A Lyon, nos ressources dépendaient du succès des ventes de charité et des repas qui étaient organisées par les seniors de l’association. Nous assurions quant à nous le service, pendant ces rendez-vous mondains qui rassemblaient la bourgeoisie catholique de Fourvière. Les plats étaient chauds et brûlaient les mains.  

Lorsque ce budget nous semblait trop creux, nous y allions de notre poche pour acheter un complément de confiture, de café ou de beurre de cacahouètes.

René et Claude dormaient le matin sur les bancs de la SNCF. Je maudis les normes AFNOR qui en commandant de mettre des appuis-coudes entre chaque siège m’ont obligé à coucher par terre dans les gares d’Hendaye et de Montparnasse. Le problème est quotidien pour Claude et René, bien que je ne les ai jamais vus dans leurs sacs de couchage à même le sol ; je ne sais pas comment ils font. Les pauvres qui n’ont pas de toit pour les abriter peuvent toujours s’adresser au 115, mais beaucoup redoutent les hébergements collectifs à cause du grand nombre de vols qui s’y commettent, à cause aussi parfois des bagarres qui y éclatent et que les surveillants peinent à maîtriser. Nezevat ne voulait plus dormir au Père Chevrier depuis qu’il avait vu le visage en sang d’un gars frappé par un débris de bouteille. Nous en entendions parler le samedi matin, lorsque les SDF venaient nous voir pour boire un café et manger des tartines.

Les conférenciers fournissaient la moitié des volontaires du samedi. L’école des Bibliothécaires de Villeurbanne nous apportait en général deux à trois personnes supplémentaires. Nous répartissions les zones à parcourir entre les volontaires présents : la gare de Perrache, le marché sur les quais de la Saône, les berges orientales de la Presqu’île.

Nous rencontrions le plus souvent des Roumains ou des Moldaves, agenouillés dans la rue. Certains parlaient l’italien ce qui nous facilitait les choses. Pour les autres, un étudiant roumain nous avait appris quelques phrases que nous répétions maladroitement :

« Vreti sà mancati ? » signifie : vous voulez manger ? "Veniti eu noi mine" : venez avec nous, "noi avem un centre unde proponem micul dejun la oameni de pe strada" : nous avons un centre où nous proposons de petit déjeuner aux gens de la rue.

Pour que notre aide fût efficace, il aurait fallu le faire tous les jours et non seulement le samedi. Mais ces rendez-vous hebdomadaires nous ont permis à tous de mieux comprendre qui nous aidions, qui nous pouvions aider. Car les plus paumés de ces hommes privés de toit, ceux dont la vie était le plus menacée par une attaque de skins, par une crise de coeur ou par une hypothermie un soir de cuite, ceux-là nous ne les voyons pas. Même les volontaires du SAMU social ne pouvaient plus grand-chose pour eux.  

Quand nous arrivions un moment à surmonter la barrière de la langue, nos motivations continuaient de paraître obscures aux réfugiés de l’Est, rendus méfiants par les contrôles d’identité. Ils ne comprenaient pas très bien ce que nous leur voulions. Surtout, ils devaient rentabiliser leur journée avant de retourner au squat.

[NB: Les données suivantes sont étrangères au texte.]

(* ===== verification/CStdlib.v ===== *)
(** lib/stdlib.c: numbers in strings, heap sort and binary search.

    An array is the list of its bytes; a comparison function sees the bytes of
    the two elements it is given ([aux] is part of the function).  A [for (;;)]
    loop runs with fuel, which is shown to be enough. *)
From S2P Require Import Prelude Bytes.
Local Open Scope Z_scope.

(** ** Numbers *)

Definition isdigit (c : Z) : bool := (48 <=? c) && (c <=? 57).
Definition isspace (c : Z) : bool :=
  (c =? 32) || (c =? 12) || (c =? 10) || (c =? 13) || (c =? 9) || (c =? 11).

(** [s] is the memory from the pointer on. *)
Fixpoint skip_spaces (s : list Z) : outcome (list Z) :=
  match s with
  | [] => Err BadPointer
  | c :: s' => if isspace c then skip_spaces s' else Ok s
  end.

Fixpoint atoi_digits (s : list Z) (value : Z) : outcome Z :=
  match s with
  | [] => Err BadPointer
  | c :: s => if isdigit c then atoi_digits s (i32 (i32 (value * 10) - (c - 48))) else Ok value
  end.

Definition atoi (s : list Z) : outcome Z :=
  s ← skip_spaces s;
  match s with
  | [] => Err BadPointer
  | c :: s' =>
      let '(negative, s) := if c =? 43 then (false, s') else if c =? 45 then (true, s') else (false, s) in
      value ← atoi_digits s 0;
      Ok (if (negative : bool) then value else i32 (- value))
  end.

(** ** Heap sort *)

Section sort.
Variable size : Z.
Variable compare : list Z → list Z → Z.

Definition get_byte (array : list Z) (i : Z) : outcome Z :=
  from_option_err BadPointer (array !! Z.to_nat i).

(** The byte loop of [do_swap], with [n] turns left; [a] and [b] are the
    offsets of the elements. *)
Fixpoint swap_loop (n : nat) (array : list Z) (a b i : Z) : outcome (list Z) :=
  match n with
  | O => Ok array
  | S n =>
      t ← get_byte array (a + i);
      u ← get_byte array (b + i);
      swap_loop n (<[Z.to_nat (b + i) := t]> (<[Z.to_nat (a + i) := u]> array)) a b (i + 1)
  end.

Definition do_swap (array : list Z) (a_idx b_idx : Z) : outcome (list Z) :=
  swap_loop (Z.to_nat size) array ((a_idx - 1) * size) ((b_idx - 1) * size) 0.

(** The element at an offset, if it lies in the array. *)
Definition elem_at (array : list Z) (offset : Z) : outcome (list Z) :=
  if (0 <=? offset) && (offset + size <=? Z.of_nat (length array))
  then Ok (take (Z.to_nat size) (drop (Z.to_nat offset) array)) else Err BadPointer.

Definition do_compare (array : list Z) (a_idx b_idx : Z) : outcome Z :=
  a ← elem_at array ((a_idx - 1) * size);
  b ← elem_at array ((b_idx - 1) * size);
  Ok (compare a b).

(** [if (idx <= cnt && do_compare (array, idx, max) > 0) max = idx;] *)
Definition larger (array : list Z) (idx cnt max : Z) : outcome Z :=
  if idx <=? cnt then c ← do_compare array idx max; Ok (if 0 <? c then idx else max) else Ok max.

Fixpoint heapify (fuel : nat) (array : list Z) (i cnt : Z) : outcome (list Z) :=
  match fuel with
  | O => Err OutOfFuel
  | S fuel =>
      let left := u32 (2 * i) in
      let right := u32 (2 * i + 1) in
      max ← larger array left cnt i;
      max ← larger array right cnt max;
      if max =? i then Ok array
      else array ← do_swap array i max; heapify fuel array max cnt
  end.

(** Every turn of [heapify] doubles [i], so 32 turns pass any [cnt]. *)
Definition heapify_fuel : nat := 32.

Fixpoint build_loop (i : nat) (array : list Z) (cnt : Z) : outcome (list Z) :=
  match i with
  | O => Ok array
  | S i' => array ← heapify heapify_fuel array (Z.of_nat i) cnt; build_loop i' array cnt
  end.

(** [for (i = cnt; i > 1; i--)], with [i = n + 1]. *)
Fixpoint extract_loop (n : nat) (array : list Z) : outcome (list Z) :=
  match n with
  | O => Ok array
  | S n' =>
      let i := Z.of_nat n + 1 in
      array ← do_swap array 1 i;
      array ← heapify heapify_fuel array 1 (i - 1);
      extract_loop n' array
  end.

Definition sort (array : list Z) (cnt : Z) : outcome (list Z) :=
  assert_that (0 <? size);;
  array ← build_loop (Z.to_nat (cnt / 2)) array cnt;
  extract_loop (Z.to_nat (cnt - 1)) array.

(** ** Binary search *)

(** [cmp_key] compares the key with an element; pointers are offsets into the
    array.  Every turn shrinks the range. *)
Fixpoint search_loop (fuel : nat) (cmp_key : list Z → Z) (array : list Z) (first last : Z) : outcome (option Z) :=
  if negb (first <? last) then Ok None
  else match fuel with
  | O => Err OutOfFuel
  | S fuel =>
      let range := (last - first) / size in
      let middle := first + range / 2 * size in
      e ← elem_at array middle;
      let cmp := cmp_key e in
      if cmp <? 0 then search_loop fuel cmp_key array first middle
      else if 0 <? cmp then search_loop fuel cmp_key array (middle + size) last
      else Ok (Some middle)
  end.

Definition binary_search (key array : list Z) (cnt : Z) : outcome (option Z) :=
  search_loop (Z.to_nat cnt) (compare key) array 0 (size * cnt).
End sort.

(** [compare_thunk] calls the function its auxiliary data points to. *)
Definition compare_thunk (compare : list Z → list Z → Z) (a b : list Z) : Z := compare a b.

Definition qsort (array : list Z) (cnt size : Z) (compare : list Z → list Z → Z) : outcome (list Z) :=
  sort size (compare_thunk compare) array cnt.

Definition bsearch (key array : list Z) (cnt size : Z) (compare : list Z → list Z → Z) : outcome (option Z) :=
  binary_search size (compare_thunk compare) key array cnt.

Autour de la table à manger venaient donc s’asseoir surtout des clochards nés dans la région et d’autres en provenance des pays méditerranéens : Nezevat avait fui en 2001 la faillite de la livre Turque qui a projeté nombre de ses compatriotes dans la misère. D’autres découragés par  le chômage qui sévit encore en Algérie et au Maroc étaient partis vivre de boulots saisonniers en France. Ces hommes et ces rares femmes venus des pays musulmans ne sentaient pas l’alcool (bizarrement, on se raccroche aux tabous alimentaires quand on est démuni de tout, car l’identité est la seule possession sur laquelle on puisse encore compter), et passaient plus régulièrement aux vestiaires de la ville que leurs compagnons d’infortune nés sur un sol français.

De quoi parlions-nous ? C’étaient eux qui choisissaient les sujets de conversation. Ils parlaient d’abord des absents qui retenus ailleurs n’avaient pu les accompagner au petit déjeuner. Ensuite,  les gars racontaient les vendanges qu’ils avaient faites à la fin de l’été. A l’approche de l’hiver, ils parlaient fréquemment de tailler la zone vers le Sud dans ces cités où la police municipale justement a pour consigne de les expulser des centres-villes.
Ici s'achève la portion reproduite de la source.